(** * BoardJS: the room/board synchronisation subsystem, embedded in Rocq

    The development follows the three source files of the repository:

    - [server.js]: the Socket.IO server.  Every listener registered inside
      [io.on("connection")] is a function from the server state (the
      persisted board documents and the live sockets) to a new state and
      the list of messages it sends.
    - the whiteboard client, in its version with selection, zoom limits
      and undo/redo: [onPointerUp], [pushHistory] and [redo] over the
      client state, and the camera functions [screenToWorld],
      [worldToScreen] and [onWheel].  ([public/board.js] is the earlier
      client without these features.)

    Conventions.
    - A JavaScript object used as a dictionary ([board.strokes], the
      client's [this.strokes]) is a [gmap string _] of its own properties;
      where the source reads a property through the prototype chain the
      inherited names of [Object.prototype] are taken into account.  The
      prototype is the one the object was created with: on the server
      every document is parsed anew, on the client a [new-stroke] event
      with the id [__proto__] would replace it, and the client state here
      is one where that has not happened.
    - [JSON.parse (JSON.stringify b)] is the identity on the data modelled
      here, so [readBoard]/[writeBoard] are a lookup and an insert in the
      store, keyed by the file name of the document, which is the room id
      when that has no path separator.
    - An identity ([userInfo.id]) is any JSON value; [===] holds between
      equal primitives and never for an object or an array.
    - [Date.now()], [Math.random()] and [uuidv4()] are inputs of a step
      ([Env]).
    - Stroke coordinates are rationals; the camera, whose zoom goes through
      [Math.exp], is over the reals.  Both idealise IEEE doubles: a
      statement that rests on an exact identity of arithmetic says so. *)

From Stdlib Require Import String Ascii ZArith QArith Qcanon Qabs Qminmax List Reals
  Lra Lia.
From Stdlib Require Lqa.
From stdpp Require Import base gmap strings list.

Set Default Proof Using "Type".

(* ===================================================================== *)
(** * Part I: definitions                                                *)
(* ===================================================================== *)

(** ** JavaScript values and strings *)

Module JS.

(** The values the [id] of a stroke, a username or a password takes:
    missing, [null], or a string. *)
Inductive jsval :=
| JUndefined
| JNull
| JStr (s : string).

#[global] Instance jsval_eq_dec : EqDecision jsval.
Proof. solve_decision. Defined.

(** The primitive values of JSON: the values above, a finite number,
    given by its value (so [-0] is [0]), and a boolean.  [JSON.stringify]
    and [JSON.parse] give each of them back as it was.  (A number literal
    beyond the range of doubles is read as [Infinity] and written back as
    [null]; it is not among these values.) *)
Inductive primval :=
| PVal (v : jsval)
| PNum (q : Qc)
| PBool (b : bool).

Coercion PVal : jsval >-> primval.

#[global] Instance primval_eq_dec : EqDecision primval.
Proof. solve_decision. Defined.

(** The values an identity takes ([userInfo.id], a member's [id], the
    [owner] of a board, [userIdToKick]): the server stores whatever JSON a
    client sends.  An object or an array is given by its JSON text. *)
Inductive idval :=
| Prim (v : primval)
| Obj (json : string).

Coercion Prim : primval >-> idval.

#[global] Instance idval_eq_dec : EqDecision idval.
Proof. solve_decision. Defined.

(** [a === b] as [server.js] uses it: one operand has just been parsed
    from a file, the other came with a request.  Primitives are compared by
    value.  An object is only [===] to itself, and every [JSON.parse] and
    every message makes a new one, so the comparison of an object or array
    with anything is [false], also with a copy of equal content. *)
Definition strict_eq (a b : idval) : bool :=
  match a, b with
  | Prim x, Prim y => bool_decide (x = y)
  | _, _ => false
  end.

(** Truthiness of a string: only the empty string is falsy. *)
Definition truthy_str (s : string) : bool :=
  match s with
  | EmptyString => false
  | String _ _ => true
  end.

(** Truthiness, as used by [||] and [if]. *)
Definition truthy (v : jsval) : bool :=
  match v with
  | JUndefined | JNull => false
  | JStr s => truthy_str s
  end.

(** ToPropertyKey: the string under which a value indexes an object. *)
Definition to_key (v : jsval) : string :=
  match v with
  | JUndefined => "undefined"
  | JNull => "null"
  | JStr s => s
  end.

(** [a || b] where [b] is a string. *)
Definition or_else (a : jsval) (b : string) : string :=
  if truthy a then to_key a else b.

(** [String.prototype.substring(start, end)]: both indices are clamped to
    the length and swapped when out of order. *)
Definition substring (s : string) (start end_ : nat) : string :=
  let n := String.length s in
  let a := Nat.min start n in
  let b := Nat.min end_ n in
  String.substring (Nat.min a b) (Nat.max a b - Nat.min a b) s.

Definition upper_char (c : ascii) : ascii :=
  let n := nat_of_ascii c in
  if (97 <=? n)%nat && (n <=? 122)%nat then ascii_of_nat (n - 32) else c.

(** [String.prototype.toUpperCase] on ASCII text. *)
Fixpoint toUpperCase (s : string) : string :=
  match s with
  | EmptyString => EmptyString
  | String c s' => String (upper_char c) (toUpperCase s')
  end.

(** The property names every plain object inherits from
    [Object.prototype]; each of them holds a function or an object, hence
    a truthy value. *)
Definition Object_prototype_names : list string :=
  [ "constructor"; "__defineGetter__"; "__defineSetter__"; "hasOwnProperty";
    "__lookupGetter__"; "__lookupSetter__"; "isPrototypeOf";
    "propertyIsEnumerable"; "toString"; "valueOf"; "__proto__";
    "toLocaleString" ].

Definition inherited (k : string) : bool :=
  bool_decide (k ∈ Object_prototype_names).

Section Objects.
Context {V : Type}.

(** [if (o[k])] for an object whose own properties hold objects: the
    property is found on the object itself or on its prototype. *)
Definition get_truthy (o : gmap string V) (k : string) : bool :=
  bool_decide (is_Some (o !! k)) || inherited k.

(** [o[k] = v] with [v] an object: an own property is written, except
    for the key [__proto__], whose setter replaces the prototype and
    creates no own property. *)
Definition set (o : gmap string V) (k : string) (v : V) : gmap string V :=
  if bool_decide (k = "__proto__") then o else <[k := v]> o.

(** [delete o[k]] removes an own property, if there is one. *)
Definition del (o : gmap string V) (k : string) : gmap string V :=
  delete k o.
End Objects.

(** The value denoted by the digits of a base-36 fraction, as printed by
    [Number.prototype.toString(36)] after the radix point. *)
Definition digit36 (c : ascii) : option Z :=
  let n := Z.of_nat (nat_of_ascii c) in
  if (48 <=? n)%Z && (n <=? 57)%Z then Some (n - 48)%Z
  else if (97 <=? n)%Z && (n <=? 122)%Z then Some (n - 87)%Z
  else None.

Fixpoint fraction36 (s : string) : option Q :=
  match s with
  | EmptyString => Some 0%Q
  | String c s' =>
      match digit36 c, fraction36 s' with
      | Some d, Some r => Some ((inject_Z d + r) / 36)%Q
      | _, _ => None
      end
  end.

(** The number written [0.digits] in base 36. *)
Definition value36 (s : string) : option Q :=
  match s with
  | String "0" (String "." ds) => fraction36 ds
  | String "0" EmptyString => Some 0%Q
  | _ => None
  end.

End JS.

Import JS.

(** ** Data model shared by server and client *)

Record Point := { p_x : Q; p_y : Q }.

Record Stroke := {
  s_id : jsval;
  s_color : string;
  s_size : Q;
  s_points : list Point
}.

Definition set_s_id (v : jsval) (s : Stroke) : Stroke :=
  {| s_id := v; s_color := s_color s; s_size := s_size s;
     s_points := s_points s |}.

Record UserInfo := { u_id : idval; u_username : string }.

(** The messages a client sends, one constructor per event name passed to
    [socket.emit] in the client (and [disconnect], raised by the
    transport). *)
Inductive ClientMsg :=
| Authenticate (userData : UserInfo)
| CreateRoom
| JoinRoom (roomId : string)
| AddStroke (roomId : string) (strokeData : Stroke)
| DeleteStroke (roomId strokeId : string)
| UpdateStrokes (roomId : string) (strokeIds : list string) (dx dy : Q)
| ClearBoard (roomId : string)
| CursorMove (pos : Point)
| ViewportUpdate
| KickUser (roomId : string) (userIdToKick : idval)
| Disconnect.

Definition event_name (m : ClientMsg) : string :=
  match m with
  | Authenticate _ => "authenticate"
  | CreateRoom => "create-room"
  | JoinRoom _ => "join-room"
  | AddStroke _ _ => "add-stroke"
  | DeleteStroke _ _ => "delete-stroke"
  | UpdateStrokes _ _ _ _ => "update-strokes"
  | ClearBoard _ => "clear-board"
  | CursorMove _ => "cursor-move"
  | ViewportUpdate => "viewport-update"
  | KickUser _ _ => "kick-user"
  | Disconnect => "disconnect"
  end.

(** ** The server ([server.js]) *)

Module Server.

Inductive Status := online | offline.

#[global] Instance Status_eq_dec : EqDecision Status.
Proof. solve_decision. Defined.

Record Member := {
  m_id : idval;
  m_username : string;
  m_status : Status;
  m_socketId : string
}.

Definition set_m_status (st : Status) (m : Member) : Member :=
  {| m_id := m_id m; m_username := m_username m; m_status := st;
     m_socketId := m_socketId m |}.

Definition set_m_socketId (sid : string) (m : Member) : Member :=
  {| m_id := m_id m; m_username := m_username m; m_status := m_status m;
     m_socketId := sid |}.

(** The board document, as [create-room] lays it out; [bannedIPs] is
    present in every document, so the guards for a missing list in
    [join-room] and [kick-user] never fire. *)
Record Board := {
  roomId : string;
  owner : idval;
  createdAt : Z;
  lastModified : Z;
  expiryDate : Z;
  strokes : gmap string Stroke;
  members : list Member;
  bannedIPs : list string
}.

Definition set_lastModified (t : Z) (b : Board) : Board :=
  {| roomId := roomId b; owner := owner b; createdAt := createdAt b;
     lastModified := t; expiryDate := expiryDate b; strokes := strokes b;
     members := members b; bannedIPs := bannedIPs b |}.

Definition set_strokes (ss : gmap string Stroke) (b : Board) : Board :=
  {| roomId := roomId b; owner := owner b; createdAt := createdAt b;
     lastModified := lastModified b; expiryDate := expiryDate b;
     strokes := ss; members := members b; bannedIPs := bannedIPs b |}.

Definition set_members (ms : list Member) (b : Board) : Board :=
  {| roomId := roomId b; owner := owner b; createdAt := createdAt b;
     lastModified := lastModified b; expiryDate := expiryDate b;
     strokes := strokes b; members := ms; bannedIPs := bannedIPs b |}.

§ **Directions for this task**: Once a line of the records is found to contain "messages", copy it out.

§ **Finished exercise**:
      the list of messages it sends.
(** The messages a client sends, one constructor per event name passed to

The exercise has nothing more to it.